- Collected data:

[Start of section]

Lemma ensure_ok r cb c :
  timers_ok c -> ref_ok r cb c -> cb = match r with HalfOpenTimer => TryHalfOpen | CleanupTimer => ResetFailures end ->
  timers_ok (ensureTimer r cb c) /\ exists t, timer_of r (ensureTimer r cb c) = Some t /\
    (armed (ensureTimer r cb c) !! t = Some cb \/ fired (ensureTimer r cb c) !! t = Some cb).
Proof.
  intros [Ha Hf] Hr Hcb. unfold ensureTimer. destruct (timer_of r c) as [t|] eqn:Ht.
  { split; [done|]. exists t. split; [done|]. by apply Hr. }
  split.
  - split.
    + intros t' cb' Ht'. assert (t' = nextTimer c /\ cb' = cb \/ t' <> nextTimer c /\ armed c !! t' = Some cb') as [[-> ->]|[Hne Hc]]
        by (assert (<[nextTimer c := cb]> (armed c) !! t' = Some cb') as [[? ?]|[? ?]]%lookup_insert_Some by (by destruct r); auto).
      * assert (fired c !! nextTimer c = None) as Hn
          by (destruct (fired c !! nextTimer c) eqn:E; [apply Hf in E; lia|done]).
        destruct r; subst cb; simpl; split_and!; try done; lia.
      * destruct (Ha t' cb' Hc) as (H1 & H2 & H3). destruct r, cb'; simpl in *; split_and!; try done; try lia; congruence.
    + intros t' cb' Ht'. assert (t' < nextTimer c)%nat by (apply (Hf t' cb'); by destruct r). destruct r; simpl; lia.
  - exists (nextTimer c). destruct r; simpl; (split; [done|left; apply lookup_insert_eq]).
Qed.

(** The other variable, the state and the fired timers are untouched. *)
Lemma stop_frame r r' c : r <> r' -> timer_of r' (stopTimer r c) = timer_of r' c /\ fired (stopTimer r c) = fired c.
Proof. unfold stopTimer. destruct (timer_of r c); [|done]. by destruct r, r'. Qed.

Lemma ensure_frame r r' cb c : r <> r' -> timer_of r' (ensureTimer r cb c) = timer_of r' c.
Proof. unfold ensureTimer. destruct (timer_of r c); [done|]. by destruct r, r'. Qed.

Lemma stop_ref r r' cb c :
  timers_ok c -> r <> r' -> ref_ok r' cb c -> (forall t, timer_of r c = Some t -> timer_of r' c <> Some t) -> ref_ok r' cb (stopTimer r c).
Proof.
  intros [Ha _] Hne Hr Hd t Ht. destruct (stop_frame r r' c Hne) as [Ho Hf]. rewrite Ho in Ht. rewrite Hf.
  destruct (Hr t Ht) as [H|H]; [|by right]. left. unfold stopTimer. destruct (timer_of r c) as [t'|] eqn:E; [|done].
  assert (t' <> t) by (intros ->; by apply (Hd t)). by destruct r; simpl; rewrite lookup_delete_ne.
Qed.

(** Every change of state restores the invariant. *)
Lemma switch_ok state c :
  timers_ok c ->
  (forall t, timer_of HalfOpenTimer c = Some t -> timer_of CleanupTimer c <> Some t) ->
  (state = StateOpened -> ref_ok HalfOpenTimer TryHalfOpen c) ->
  (state = StateClosed -> ref_ok CleanupTimer ResetFailures c) ->
  cb_ok (switchState state c).
Proof.
  intros Hc Hd Ho Hcl. destruct state; unfold switchState.
  - destruct (stop_ok HalfOpenTimer c Hc) as [H1 H2].
    assert (ref_ok CleanupTimer ResetFailures (stopTimer HalfOpenTimer c)) as Hr by (by apply stop_ref; auto).
    destruct (ensure_ok CleanupTimer ResetFailures _ H1 Hr eq_refl) as [[E1 E2] (t & Et & Ea)].
    pose proof (ensure_frame CleanupTimer HalfOpenTimer ResetFailures (stopTimer HalfOpenTimer c) ltac:(done)) as Hf.
    rewrite H2 in Hf. simpl in Hf, Et.
    constructor; simpl; [by rewrite Hf|by rewrite Et|done|done|lia].
  - destruct (stop_ok CleanupTimer c Hc) as [H1 H2]. destruct (stop_ok HalfOpenTimer _ H1) as [[E1 E2] E3].
    destruct (stop_frame HalfOpenTimer CleanupTimer (stopTimer CleanupTimer c) ltac:(done)) as [Hf _]. rewrite H2 in Hf. simpl in *.
    constructor; simpl; [by rewrite E3|by rewrite Hf|done|done|lia].
  - destruct (stop_ok CleanupTimer c Hc) as [H1 H2].
    assert (ref_ok HalfOpenTimer TryHalfOpen (stopTimer CleanupTimer c)) as Hr.
    { apply stop_ref; auto. intros t Ht Ht'. by apply (Hd t). }
    destruct (ensure_ok HalfOpenTimer TryHalfOpen _ H1 Hr eq_refl) as [[E1 E2] (t & Et & Ea)].
    pose proof (ensure_frame HalfOpenTimer CleanupTimer TryHalfOpen (stopTimer CleanupTimer c) ltac:(done)) as Hf.
    rewrite H2 in Hf. simpl in Hf, Et.
    constructor; simpl; [by rewrite Et|by rewrite Hf|done|done|lia].
Qed.

(** What the invariant gives for a change of state. *)
Lemma ok_timers c : cb_ok c -> timers_ok c /\
  (forall t, timer_of HalfOpenTimer c = Some t -> timer_of CleanupTimer c <> Some t) /\
  ref_ok HalfOpenTimer TryHalfOpen c /\ ref_ok CleanupTimer ResetFailures c.
Proof.
  intros [Hh Hc Ha Hf _]. split_and!.
  - by split.
  - simpl. intros t Ht Ht'. rewrite Ht in Hh. rewrite Ht' in Hc. destruct Hh, Hc. congruence.
  - intros t Ht. simpl in Ht. rewrite Ht in Hh. apply Hh.
  - intros t Ht. simpl in Ht. rewrite Ht in Hc. apply Hc.
Qed.

Lemma ok_switch state c : cb_ok c -> cb_ok (switchState state c).
Proof. intros H. destruct (ok_timers c H) as (H1 & H2 & H3 & H4). by apply switch_ok. Qed.

Lemma ok_set_calls l c : cb_ok c -> cb_ok (set_calls l c).
Proof. intros [? ? ? ? ?]. by constructor. Qed.

Lemma ok_set_attempts n c : cb_ok c -> cb_ok (set_attempts n c).
Proof. intros [? ? ? ? ?]. by constructor. Qed.

Lemma ok_doClosed ok c : cb_ok c -> cb_ok (doClosed_end ok c).
Proof.
  intros H. unfold doClosed_end. destruct ok; [by apply ok_switch|]. simpl.
  assert (cb_ok (switchState StateOpened (set_failures (uwrap 32 (failuresCount c + 1)) c))) as Hs.
  { destruct (ok_timers c H) as (H1 & H2 & H3 & H4). apply switch_ok; done. }
  case_bool_decide as Hcl; simpl.
  - destruct (openThreshold <=? _) eqn:E; [done|]. zbool. destruct H as [? ? ? ? Hfc]. constructor; simpl; try done.
    intros _. split; [|lia]. apply uwrap_range. lia.
  - destruct H as [? ? ? ? ?]. by constructor.
Qed.

Lemma ok_callback t cb c : cb_ok c -> fired c !! t = Some cb -> cb_ok (run_callback cb (set_fired (armed c) (delete t (fired c)) c)).
Proof.
  intros Hok Hf. destruct (ok_timers c Hok) as ([Ha Hfi] & Hd & Hrh & Hrc). set (c' := set_fired _ _ c).
  assert (timers_ok c') as Hc'.
  { split; simpl; [intros t' cb' H; destruct (Ha t' cb' H) as (? & Hn & ?); split_and!; try done; by rewrite lookup_delete_None; right|].
    intros t' cb' [_ H]%lookup_delete_Some. by apply (Hfi t' cb'). }
  assert (forall t', armed c !! t' = Some cb \/ fired c !! t' = Some cb -> t' <> t -> armed c !! t' = Some cb \/ delete t (fired c) !! t' = Some cb) as Hkeep.
  { intros t' [H|H] Hne; [by left|right; by rewrite lookup_delete_ne]. }
  destruct cb; simpl.
  - unfold resetFailures. destruct (stop_ok CleanupTimer c' Hc') as [H1 H2].
    assert (cb_state (stopTimer CleanupTimer c') = cb_state c) as Hst by (unfold stopTimer; by destruct (timer_of CleanupTimer c')).
    rewrite Hst. case_bool_decide as Hs.
    + apply switch_ok; [done|..].
      * intros t' Ht'. by rewrite H2.
      * done.
      * intros _ t' Ht'. by rewrite H2 in Ht'.
    + assert (failuresCleanupTimer c = None) as Hn.
      { pose proof (ok_cleanup _ Hok) as H. destruct (failuresCleanupTimer c); [by destruct H|done]. }
      unfold stopTimer. simpl. rewrite Hn. destruct Hok as [Hh Hc _ _ Hfc]. rewrite Hn in Hc. destruct Hc' as [Ha' Hf'].
      constructor; simpl; rewrite ?Hn; try done. destruct (halfOpenTimer c) as [t'|] eqn:Et; [|done]. destruct Hh as [Hh1 Hh2].
      split; [done|]. destruct Hh2 as [|Hh2]; [by left|]. right. rewrite lookup_delete_ne; [done|]. intros ->. congruence.
  - unfold tryHalfOpen. simpl. case_bool_decide as Hs.
    + by apply switch_ok.
    + assert (halfOpenTimer c = None) as Hn.
      { pose proof (ok_half _ Hok) as H. destruct (halfOpenTimer c); [by destruct H|done]. }
      destruct Hok as [Hh Hc _ _ Hfc]. rewrite Hn in Hh. destruct Hc' as [Ha' Hf'].
      constructor; simpl; rewrite ?Hn; try done. destruct (failuresCleanupTimer c) as [t'|] eqn:Et; [|done]. destruct Hc as [Hc1 Hc2].
      split; [done|]. destruct Hc2 as [|Hc2]; [by left|]. right. rewrite lookup_delete_ne; [done|]. intros ->. congruence.
Qed.

Lemma ok_fire t cb c : cb_ok c -> armed c !! t = Some cb -> cb_ok (set_fired (delete t (armed c)) (<[t := cb]> (fired c)) c).
Proof.
  intros [Hh Hc Ha Hf Hfc] Ht. destruct (Ha t cb Ht) as (Hn & Hfn & Href).
  assert (forall t' cb', timer_of (match cb' with TryHalfOpen => HalfOpenTimer | ResetFailures => CleanupTimer end) c = Some t' ->
    armed c !! t' = Some cb' \/ fired c !! t' = Some cb' ->
    delete t (armed c) !! t' = Some cb' \/ <[t := cb]> (fired c) !! t' = Some cb') as Hmove.
  { intros t' cb' _ H. destruct (decide (t = t')) as [<-|Hne].
    - right. rewrite lookup_insert_eq. destruct H; congruence.
    - by rewrite lookup_delete_ne, lookup_insert_ne. }
  constructor; simpl.
  - destruct (halfOpenTimer c) as [t'|] eqn:E; [|done]. destruct Hh as [Hs Hh]. split; [done|]. by apply (Hmove t' TryHalfOpen).
  - destruct (failuresCleanupTimer c) as [t'|] eqn:E; [|done]. destruct Hc as [Hs Hc]. split; [done|]. by apply (Hmove t' ResetFailures).
  - intros t' cb' [Hne H]%lookup_delete_Some. destruct (Ha t' cb' H) as (? & ? & ?). split_and!; [done| |done].
    by rewrite lookup_insert_ne.
  - intros t' cb' [[-> _]|[_ H]]%lookup_insert_Some; [done|by apply (Hf t' cb')].
  - done.
Qed.

Lemma cb_ok_do a c c' r : cb_ok c -> cb_do a c = Some (c', r) -> cb_ok c'.
Proof.
  intros Hok Hdo. destruct a as [id|id|id ok can|t|t]; simpl in Hdo.
  - destruct (calls c !! id); [done|]. destruct (cb_state c); simplify_eq; try done; by apply ok_set_calls.
  - destruct (calls c !! id) as [[]|]; try done. destruct (halfOpenAttempts c =? 0); simplify_eq; [apply ok_set_attempts|]; by apply ok_set_calls.
  - destruct (calls c !! id) as [[]|]; try done; destruct can; simplify_eq; try (by apply ok_set_calls).
    + by apply ok_doClosed, ok_set_calls.
    + pose proof (ok_set_calls (delete id (calls c)) c Hok) as H. unfold doHalfOpened_end. case_bool_decide; [|done]. simpl.
      destruct ok; by apply ok_switch.
  - destruct (armed c !! t) as [cb|] eqn:Ht; simplify_eq/=. by apply ok_fire.
  - destruct (fired c !! t) as [cb|] eqn:Ht; simplify_eq/=. by apply ok_callback.
Qed.

Lemma cb_new_ok : cb_ok newCircuitBreakerDialer.
Proof.
  apply switch_ok; [|done..]. split; simpl; intros t cb; by rewrite lookup_empty.
Qed.

Lemma cb_reach_ok c : cb_reach c -> cb_ok c.
Proof.
  intros H. unfold cb_reach in H. revert H. generalize cb_new_ok. generalize newCircuitBreakerDialer.
  intros c0 H0 H. induction H as [|c0 c1 c2 (a & r & Hs) _ IH]; [done|]. apply IH. by eapply cb_ok_do.
Qed.
#[export] Instance Tidy_default : Tidy default_DialContext.
Proof.
  intros network address w Hw. unfold default_DialContext. case_match; [by apply clean_error, after_refl|].
  unfold mbind, M_bind. pose proof (net_dial_spec network address w Hw) as Hd.
  destruct (net_DialContext network address w) as [w1 [fd|err]]; [|done].
  pose proof (holding_quiet (SetServerSocketOptions fd) w fd w1 Hd) as Hh.
  destruct (SetServerSocketOptions fd w1) as [w2 [err|]]; simpl in *; [|done].
  by apply clean_error, (holding_close w fd w2).
Qed.

#[export] Instance Tidy_breaker allowed cancelled d : Tidy d -> Tidy (breaker_DialContext allowed cancelled d).
Proof.
  intros Hd network address w Hw. unfold breaker_DialContext. case_match; [by apply clean_error, after_refl|].
  destruct (d network address w) as [w1 r] eqn:Hr. destruct (tidy_inv d _ _ _ _ _ Hw Hr) as [(fd & -> & Hh)|(e & -> & Ha)].
  - case_match; [|done]. by apply clean_error, (holding_close w fd w1).
  - by case_match.
Qed.

#[export] Instance Tidy_socks5 s d : Tidy d -> Tidy (socks5_DialContext s d).
Proof.
  intros Hd network address w Hw. unfold socks5_DialContext. case_match; [by apply clean_error, after_refl|].
  unfold mbind, M_bind. destruct (d network (proxyAddress s) w) as [w1 r] eqn:Hr.
  destruct (tidy_inv d _ _ _ _ _ Hw Hr) as [(fd & -> & Hh)|(e & -> & Ha)]; [|done].
  pose proof (holding_quiet (socks5_handshake s fd) w fd w1 Hh) as H2.
  destruct (socks5_handshake s fd w1) as [w2 [err|]]; simpl in H2; [by apply clean_error, (holding_close w fd w2)|].
  pose proof (holding_quiet (socks5_connect fd address) w fd w2 H2) as H3.
  destruct (socks5_connect fd address w2) as [w3 [err|]]; simpl in H3; [by apply clean_error, (holding_close w fd w3)|done].
Qed.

[End of section]

- Goal of the exercise: Starting at the line above that contains "Lemma switch_ok state", write out each line exactly until the line that contains "assert (ref_ok CleanupTimer" has been written, and stop there.

- Written response:
Lemma switch_ok state c :
  timers_ok c ->
  (forall t, timer_of HalfOpenTimer c = Some t -> timer_of CleanupTimer c <> Some t) ->
  (state = StateOpened -> ref_ok HalfOpenTimer TryHalfOpen c) ->
  (state = StateClosed -> ref_ok CleanupTimer ResetFailures c) ->
  cb_ok (switchState state c).
Proof.
  intros Hc Hd Ho Hcl. destruct state; unfold switchState.
  - destruct (stop_ok HalfOpenTimer c Hc) as [H1 H2].
    assert (ref_ok CleanupTimer ResetFailures (stopTimer HalfOpenTimer c)) as Hr by (by apply stop_ref; auto).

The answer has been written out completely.